Saved entries:
BEGIN

(* ===== verification/Text.v ===== *)
(** * Text of the standard library

    The trimming of whitespace, the boolean words and the decimal integers,
    as request headers, environment variables and stored values are read with
    them.  [pretty] prints an integer in decimal, as [strconv.AppendInt]. *)
From Stdlib Require Import Ascii.
From stdpp Require Import base numbers strings pretty list.
From S2P Require Import Prelude Stream.
Import Reader.

Module Text.
(** The encodings of the whitespace runes. *)
Definition space_encodings : list bytes :=
  map (fun b => [ascii_of_nat b]) [9; 10; 11; 12; 13; 32]%nat ++
  map (map ascii_of_nat) ([[194; 133]; [194; 160]; [225; 154; 128]; [226; 128; 168]; [226; 128; 169]; [226; 128; 175];
    [226; 129; 159]; [227; 128; 128]] ++ map (fun b => [226; 128; b]) (seq 128 11))%nat.

(** Drops leading whitespace; [encodings] as they read in this direction. *)
Fixpoint trim_head (fuel : nat) (encodings : list bytes) (s : bytes) : bytes :=
  match fuel with
  | O => s
  | S fuel =>
      match omap (fun e => Reader.cut_prefix e s) encodings with
      | rest :: _ => trim_head fuel encodings rest
      | [] => s
      end
  end.

(** [strings.TrimSpace]. *)
Definition TrimSpace (v : string) : string :=
  let s := bytes_of v in
  let s := trim_head (length s) space_encodings s in
  String.string_of_list_ascii (rev (trim_head (length s) (map (@rev ascii) space_encodings) (rev s))).

(** [strconv.ParseBool]. *)
Definition ParseBool (s : string) : option bool :=
  if existsb (String.eqb s) ["1"; "t"; "T"; "TRUE"; "true"; "True"]%string then Some true
  else if existsb (String.eqb s) ["0"; "f"; "F"; "FALSE"; "false"; "False"]%string then Some false
  else None.

(** [strings.HasPrefix] and [strings.TrimPrefix]. *)
Definition strip_prefix (prefix s : string) : option string :=
  String.string_of_list_ascii <$> cut_prefix (bytes_of prefix) (bytes_of s).

Definition digit (c : ascii) : option N :=
  let n := N_of_ascii c in if (48 <=? n)%N && (n <=? 57)%N then Some (n - 48)%N else None.

Fixpoint digits (acc : N) (s : string) : option N :=
  match s with
  | EmptyString => Some acc
  | String c s => match digit c with Some d => digits (10 * acc + d)%N s | None => None end
  end.

Definition natural (s : string) : option N :=
  match s with EmptyString => None | _ => digits 0 s end.

(** An integer in decimal, with an optional sign. *)
Definition integer (s : string) : option Z :=
  match s with
  | String "+" s => Z.of_N <$> natural s
  | String "-" s => (fun n => Z.opp (Z.of_N n)) <$> natural s
  | _ => Z.of_N <$> natural s
  end.

(** [strconv.ParseInt] in base 10 at 64 bits. *)
Definition ParseInt (s : string) : option Z :=
  match integer s with
  | Some z => if decide (GoInt.in_int64 z) then Some z else None
  | None => None
  end.
End Text.

Module TextFacts.
Import Text.

Lemma digit_char (x : N) : (x < 10)%N -> digit (pretty_N_char x) = Some x.
Proof.
  intros Hx. assert (x = 0 \/ x = 1 \/ x = 2 \/ x = 3 \/ x = 4 \/ x = 5 \/ x = 6 \/ x = 7 \/ x = 8 \/ x = 9)%N as Hc by lia.
  by repeat destruct Hc as [->|Hc]; [..|subst x].
Qed.

Lemma digits_go (x : N) : forall s, digits 0 (pretty_N_go x s) = digits x s.
Proof.
  induction (N.lt_wf_0 x) as [x _ IH]; intros s. destruct (decide (x = 0)%N) as [->|Hx]; [done|].
  rewrite pretty_N_go_step, IH by (try apply N.div_lt; lia). cbn [digits].
  rewrite digit_char by (apply N.mod_lt; done). f_equal. pose proof (N.div_mod x 10). lia.
Qed.

Lemma natural_pretty (n : N) : natural (pretty n) = Some n.
Proof.
  unfold pretty, pretty_N. case_decide as Hn; [by subst|].
  pose proof (digits_go n "") as Hd. cbn [digits] in Hd. destruct (pretty_N_go n "") eqn:E; [|done].
  cbn in Hd. congruence.
Qed.

Lemma integer_pretty (z : Z) : integer (pretty z) = Some z.
Proof.
  assert (forall n : N, integer (pretty n) = Some (Z.of_N n)) as Hn.
  { intros n. pose proof (natural_pretty n) as Hp. destruct (pretty n) as [|c s]; [done|].
    assert (is_Some (digit c)) as [d Hd].
    { revert Hp. unfold natural. cbn [digits]. by destruct (digit c). }
    unfold integer. repeat (case_match; try (by rewrite Hp)); subst; done. }
  destruct z as [|p|p].
  - done.
  - change (pretty (Z.pos p)) with (pretty (N.pos p)). by rewrite Hn.
  - change (pretty (Z.neg p)) with (String "-" (pretty (N.pos p))). cbn [integer].
    by rewrite natural_pretty.
Qed.

Lemma ParseInt_pretty (z : Z) : GoInt.in_int64 z -> ParseInt (pretty z) = Some z.
Proof. intros Hz. unfold ParseInt. by rewrite integer_pretty, decide_True. Qed.

Lemma ParseInt_range (s : string) (z : Z) : ParseInt s = Some z -> GoInt.in_int64 z.
Proof. unfold ParseInt. destruct (integer s); [|done]. case_decide; [|done]. by intros [= <-]. Qed.
End TextFacts.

END

## INSTRUCTIONS TO FOLLOW:
Your task is to transcribe each record faithfully and in full.

## ANSWER FOR THIS EXERCISE:
(* ===== verification/Text.v ===== *)
(** * Text of the standard library

    The trimming of whitespace, the boolean words and the decimal integers,
    as request headers, environment variables and stored values are read with
    them.  [pretty] prints an integer in decimal, as [strconv.AppendInt]. *)
From Stdlib Require Import Ascii.
From stdpp Require Import base numbers strings pretty list.
From S2P Require Import Prelude Stream.
Import Reader.

Module Text.
(** The encodings of the whitespace runes. *)
Definition space_encodings : list bytes :=
  map (fun b => [ascii_of_nat b]) [9; 10; 11; 12; 13; 32]%nat ++
  map (map ascii_of_nat) ([[194; 133]; [194; 160]; [225; 154; 128]; [226; 128; 168]; [226; 128; 169]; [226; 128; 175];
    [226; 129; 159]; [227; 128; 128]] ++ map (fun b => [226; 128; b]) (seq 128 11))%nat.

(** Drops leading whitespace; [encodings] as they read in this direction. *)
Fixpoint trim_head (fuel : nat) (encodings : list bytes) (s : bytes) : bytes :=
  match fuel with
  | O => s
  | S fuel =>
      match omap (fun e => Reader.cut_prefix e s) encodings with
      | rest :: _ => trim_head fuel encodings rest
      | [] => s
      end
  end.

(** [strings.TrimSpace]. *)
Definition TrimSpace (v : string) : string :=
  let s := bytes_of v in
  let s := trim_head (length s) space_encodings s in
  String.string_of_list_ascii (rev (trim_head (length s) (map (@rev ascii) space_encodings) (rev s))).

(** [strconv.ParseBool]. *)
Definition ParseBool (s : string) : option bool :=
  if existsb (String.eqb s) ["1"; "t"; "T"; "TRUE"; "true"; "True"]%string then Some true
  else if existsb (String.eqb s) ["0"; "f"; "F"; "FALSE"; "false"; "False"]%string then Some false
  else None.

(** [strings.HasPrefix] and [strings.TrimPrefix]. *)
Definition strip_prefix (prefix s : string) : option string :=
  String.string_of_list_ascii <$> cut_prefix (bytes_of prefix) (bytes_of s).

Definition digit (c : ascii) : option N :=
  let n := N_of_ascii c in if (48 <=? n)%N && (n <=? 57)%N then Some (n - 48)%N else None.

Fixpoint digits (acc : N) (s : string) : option N :=
  match s with
  | EmptyString => Some acc
  | String c s => match digit c with Some d => digits (10 * acc + d)%N s | None => None end
  end.

Definition natural (s : string) : option N :=
  match s with EmptyString => None | _ => digits 0 s end.

(** An integer in decimal, with an optional sign. *)
Definition integer (s : string) : option Z :=
  match s with
  | String "+" s => Z.of_N <$> natural s
  | String "-" s => (fun n => Z.opp (Z.of_N n)) <$> natural s
  | _ => Z.of_N <$> natural s
  end.

(** [strconv.ParseInt] in base 10 at 64 bits. *)
Definition ParseInt (s : string) : option Z :=
  match integer s with
  | Some z => if decide (GoInt.in_int64 z) then Some z else None
  | None => None
  end.
End Text.

Module TextFacts.
Import Text.

Lemma digit_char (x : N) : (x < 10)%N -> digit (pretty_N_char x) = Some x.
Proof.
  intros Hx. assert (x = 0 \/ x = 1 \/ x = 2 \/ x = 3 \/ x = 4 \/ x = 5 \/ x = 6 \/ x = 7 \/ x = 8 \/ x = 9)%N as Hc by lia.
  by repeat destruct Hc as [->|Hc]; [..|subst x].
Qed.

Lemma digits_go (x : N) : forall s, digits 0 (pretty_N_go x s) = digits x s.
Proof.
  induction (N.lt_wf_0 x) as [x _ IH]; intros s. destruct (decide (x = 0)%N) as [->|Hx]; [done|].
  rewrite pretty_N_go_step, IH by (try apply N.div_lt; lia). cbn [digits].
  rewrite digit_char by (apply N.mod_lt; done). f_equal. pose proof (N.div_mod x 10). lia.
Qed.

Lemma natural_pretty (n : N) : natural (pretty n) = Some n.
Proof.
  unfold pretty, pretty_N. case_decide as Hn; [by subst|].
  pose proof (digits_go n "") as Hd. cbn [digits] in Hd. destruct (pretty_N_go n "") eqn:E; [|done].
  cbn in Hd. congruence.
Qed.

Lemma integer_pretty (z : Z) : integer (pretty z) = Some z.
Proof.
  assert (forall n : N, integer (pretty n) = Some (Z.of_N n)) as Hn.
  { intros n. pose proof (natural_pretty n) as Hp. destruct (pretty n) as [|c s]; [done|].
    assert (is_Some (digit c)) as [d Hd].
    { revert Hp. unfold natural. cbn [digits]. by destruct (digit c). }
    unfold integer. repeat (case_match; try (by rewrite Hp)); subst; done. }
  destruct z as [|p|p].
  - done.
  - change (pretty (Z.pos p)) with (pretty (N.pos p)). by rewrite Hn.
  - change (pretty (Z.neg p)) with (String "-" (pretty (N.pos p))). cbn [integer].
    by rewrite natural_pretty.
Qed.

Lemma ParseInt_pretty (z : Z) : GoInt.in_int64 z -> ParseInt (pretty z) = Some z.
Proof. intros Hz. unfold ParseInt. by rewrite integer_pretty, decide_True. Qed.

Lemma ParseInt_range (s : string) (z : Z) : ParseInt s = Some z -> GoInt.in_int64 z.
Proof. unfold ParseInt. destruct (integer s); [|done]. case_decide; [|done]. by intros [= <-]. Qed.
End TextFacts.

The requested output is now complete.